Problem requirements: Return every line of the data below that includes the string "DatabaseError".
* * * * * * *
(** How [main] ends: with one of its four error messages, or after exporting
    the graph (GraphML always, HTML when the depth is below 3). *)
Inductive main_result : Type :=
  | ConfigError       (* except KeyError *)
  | InputError        (* except ValueError *)
  | DatabaseError     (* except sqlite3.Error *)
  | UnexpectedError   (* except Exception *)
  | Exported (a : analyzer) (html : bool)
  | OutOfFuel.

(** [connect] is what [sqlite3.connect('BC.db')] yields: [None] when it
    raises, which [__init__] turns into a [RuntimeError]. *)
Definition main (fuel : nat) (cfg : config) (connect : option connection) : main_result :=
  match Target cfg with
  | None => ConfigError
  | Some target =>
      match int_of_text (default "0" (Depth cfg)) with
      | None => InputError
      | Some max_depth =>
          if negb ((String.length target =? 34)%nat || (String.length target =? 62)%nat)
          then InputError
          else
            match connect with
            | None => UnexpectedError
            | Some conn =>
                match build_graph conn fuel target max_depth new_analyzer with
                | (Returned, a) => Exported a (negb (3 <=? max_depth)%Z)
                | (Raised KeyError, _) => ConfigError
                | (Raised ValueError, _) => InputError
                | (Raised SqliteError, _) => DatabaseError
                | (Raised _, _) => UnexpectedError
                | (Starved, _) => OutOfFuel
                end
            end
      end
  end.

End Analyzer.

(** ** A reading of [pylib] for the worked examples

    [sample_lib] agrees with CPython on the values the sample ledgers hold:
    times that are [NULL] (both parse attempts raise) or canonical
    ["YYYY-MM-DD HH:MM:SS"] strings with a year of 1000 or later, integer
    amounts, and depths written as plain decimal numbers.  It is not meant to
    be used on other values. *)

Definition digit (c : ascii) : option nat :=
  let n := nat_of_ascii c in
  if (48 <=? n)%nat && (n <=? 57)%nat then Some (n - 48) else None.

Fixpoint decimal_from (acc : nat) (s : string) : option nat :=
  match s with
  | EmptyString => Some acc
  | String c s' =>
      match digit c with
      | Some d => decimal_from (10 * acc + d) s'
      | None => None
      end
  end.

Definition decimal (s : string) : option nat :=
  match s with
  | EmptyString => None
  | _ => decimal_from 0 s
  end.

Definition days_in_month (y m : nat) : nat :=
  match m with
  | 2 => if ((y mod 4 =? 0) && negb (y mod 100 =? 0) || (y mod 400 =? 0))%nat then 29 else 28
  | 4 | 6 | 9 | 11 => 30
  | _ => 31
  end.

(** The date part of a canonical time string. *)
Definition canonical_date (s : string) : option string :=
  if negb ((String.length s =? 19)%nat
           && bool_decide (get 4 s = Some "-"%char) && bool_decide (get 7 s = Some "-"%char)
           && bool_decide (get 10 s = Some " "%char)
           && bool_decide (get 13 s = Some ":"%char) && bool_decide (get 16 s = Some ":"%char))
  then None
  else
    y ← decimal (substring 0 4 s);
    mo ← decimal (substring 5 2 s);
    d ← decimal (substring 8 2 s);
    h ← decimal (substring 11 2 s);
    mi ← decimal (substring 14 2 s);
    se ← decimal (substring 17 2 s);
    if ((1000 <=? y) && (1 <=? mo) && (mo <=? 12) && (1 <=? d) && (d <=? days_in_month y mo)
        && (h <=? 23) && (mi <=? 59) && (se <=? 59))%nat
    then Some (substring 0 10 s) else None.

Definition signed_decimal (s : string) : option Z :=
  match s with
  | String "-"%char s' => (λ n, (- Z.of_nat n)%Z) <$> decimal s'
  | String "+"%char s' => Z.of_nat <$> decimal s'
  | _ => Z.of_nat <$> decimal s
  end.

Definition sample_lib : pylib := {|
  datetime := string;
  strptime_ymd_hms := λ v, match v with SqlText s => canonical_date s | _ => None end;
  fromtimestamp_int := λ _, None;
  strftime_ymd := λ d, d;
  float_of_text := λ _, None;
  int_of_text := signed_decimal
|}.

(** ** Sample ledgers *)

Definition tx_row (h t : string) (total : Z) : transact_row :=
  {| hash := h; time := SqlText t; input_total := SqlInt total; output_total := SqlInt total |}.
* * * * * * *
Expected answer:
  | DatabaseError     (* except sqlite3.Error *)
                | (Raised SqliteError, _) => DatabaseError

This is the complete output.